Sales Intelligence

AI Website Parser — Architecture

Phase 2 of the scraping pipeline: AI-powered data extraction from fetched page content

Extraction Flow

Fetched Job
Read Content
AI Extraction
Validation
Store Results

AI Providers

  • OpenRouter — Qwen 2.5 72B (free tier)
  • Google Gemini — gemini-2.0-flash-lite / flash / pro
  • Upstage Solar — solar-pro (free tier)

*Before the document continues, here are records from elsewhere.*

(** [exec] on an input that lacks one of the four axes leaves the operator
    and the console as they were. *)
Lemma exec_missing_axis :
  (∃ a, a ∈ [Axis.N; Axis.H; Axis.W; Axis.C] ∧ shape_dict x !! a = None) →
  ∃ e, exec w = (Err e, w) ∧
       ((e = ZeroDivisionError ∧ (s.1 = 0 ∨ s.2 = 0)) ∨
        (∃ a, a ∈ [Axis.N; Axis.H; Axis.W; Axis.C] ∧
              shape_dict x !! a = None ∧ e = AxisLookupError a)).
Proof.
  intros Hmiss. unfold exec. run_with get_input_run. cbv zeta.
  destruct (shape_dict x !! Axis.N) as [n|] eqn:Hn; cycle 1.
  { eexists. split.
    - erewrite M_bind_Err; [done|]. rewrite lift_run. unfold getitem. by rewrite Hn.
    - right. exists Axis.N. split; [in_four|done]. }
  erewrite M_bind_Ok by (rewrite lift_run; unfold getitem; by rewrite Hn).
  destruct (shape_dict x !! Axis.H) as [h|] eqn:Hh; cycle 1.
  { eexists. split.
    - erewrite M_bind_Err; [done|]. rewrite lift_run. unfold getitem. by rewrite Hh.
    - right. exists Axis.H. split; [in_four|done]. }
  erewrite M_bind_Ok by (rewrite lift_run; unfold getitem; by rewrite Hh).
  run_with PH_run. run_with SH_run. run_with KH_run. run_with SH_run.
  destruct (decide (s.1 = 0)) as [Hs1|Hs1].
  { eexists. split; [|left; split; [done|by left]].
    erewrite M_bind_Err; [done|]. rewrite Hs1. apply floordiv_zero. }
  erewrite M_bind_Ok by (by apply floordiv_run).
  destruct (shape_dict x !! Axis.W) as [wd|] eqn:Hw; cycle 1.
  { eexists. split.
    - erewrite M_bind_Err; [done|]. rewrite lift_run. unfold getitem. by rewrite Hw.
    - right. exists Axis.W. split; [in_four|done]. }
  erewrite M_bind_Ok by (rewrite lift_run; unfold getitem; by rewrite Hw).
  run_with PW_run. run_with SW_run. run_with KW_run. run_with SW_run.
  destruct (decide (s.2 = 0)) as [Hs2|Hs2].
  { eexists. split; [|left; split; [done|by right]].
    erewrite M_bind_Err; [done|]. rewrite Hs2. apply floordiv_zero. }
  erewrite M_bind_Ok by (by apply floordiv_run).
  destruct (shape_dict x !! Axis.C) as [c|] eqn:Hc; cycle 1.
  { eexists. split.
    - erewrite M_bind_Err; [done|]. rewrite lift_run. unfold getitem. by rewrite Hc.
    - right. exists Axis.C. split; [in_four|done]. }
  exfalso. destruct Hmiss as (a & Ha & Hnone).
  rewrite !elem_of_cons in Ha.
  destruct Ha as [->|[->|[->|[->|Ha]]]]; [congruence..|by inversion Ha].
Qed.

All providers use the same prompt template and return identical JSON schema.

Job Status State Machine

fetched → extract_processing → completed

extract_failed (retry up to 3x)

failed (permanent)

Post-Extraction Validation

  • Filter placeholder emails (noreply@, webmaster@, etc.)
  • Move generic emails (info@, kontakt@) to company_contact
  • Detect phone numbers misclassified as emails
  • Validate social profile URLs
  • Anti-testimonial filter ("von/bei [company]")

Data Extracted

  • Company Info: name, description, industry, revenue, headcount
  • Employees: name, title, email, phone, social profiles
  • Job Listings: title, department, location, seniority
  • Social Profiles: LinkedIn, Xing, Instagram, Facebook, etc.
  • External Links: partner websites, press mentions

Key Architecture Decisions

  • No VPN needed: AI extraction only calls AI APIs (OpenRouter, Gemini, Solar) — no web scraping.
  • Content from DB: Reads combined_text stored by Phase 1 fetcher — no re-fetching.
  • 500-char minimum: Pages with less than 500 chars of content are skipped to prevent hallucinations.
  • NULLs combined_text after success: Saves DB space — raw content only needed during extraction.
  • Rate limit handling: On 429 errors, resets job to 'fetched' without incrementing retry count.
  • FOR UPDATE SKIP LOCKED: Multiple extractor instances safely compete for jobs.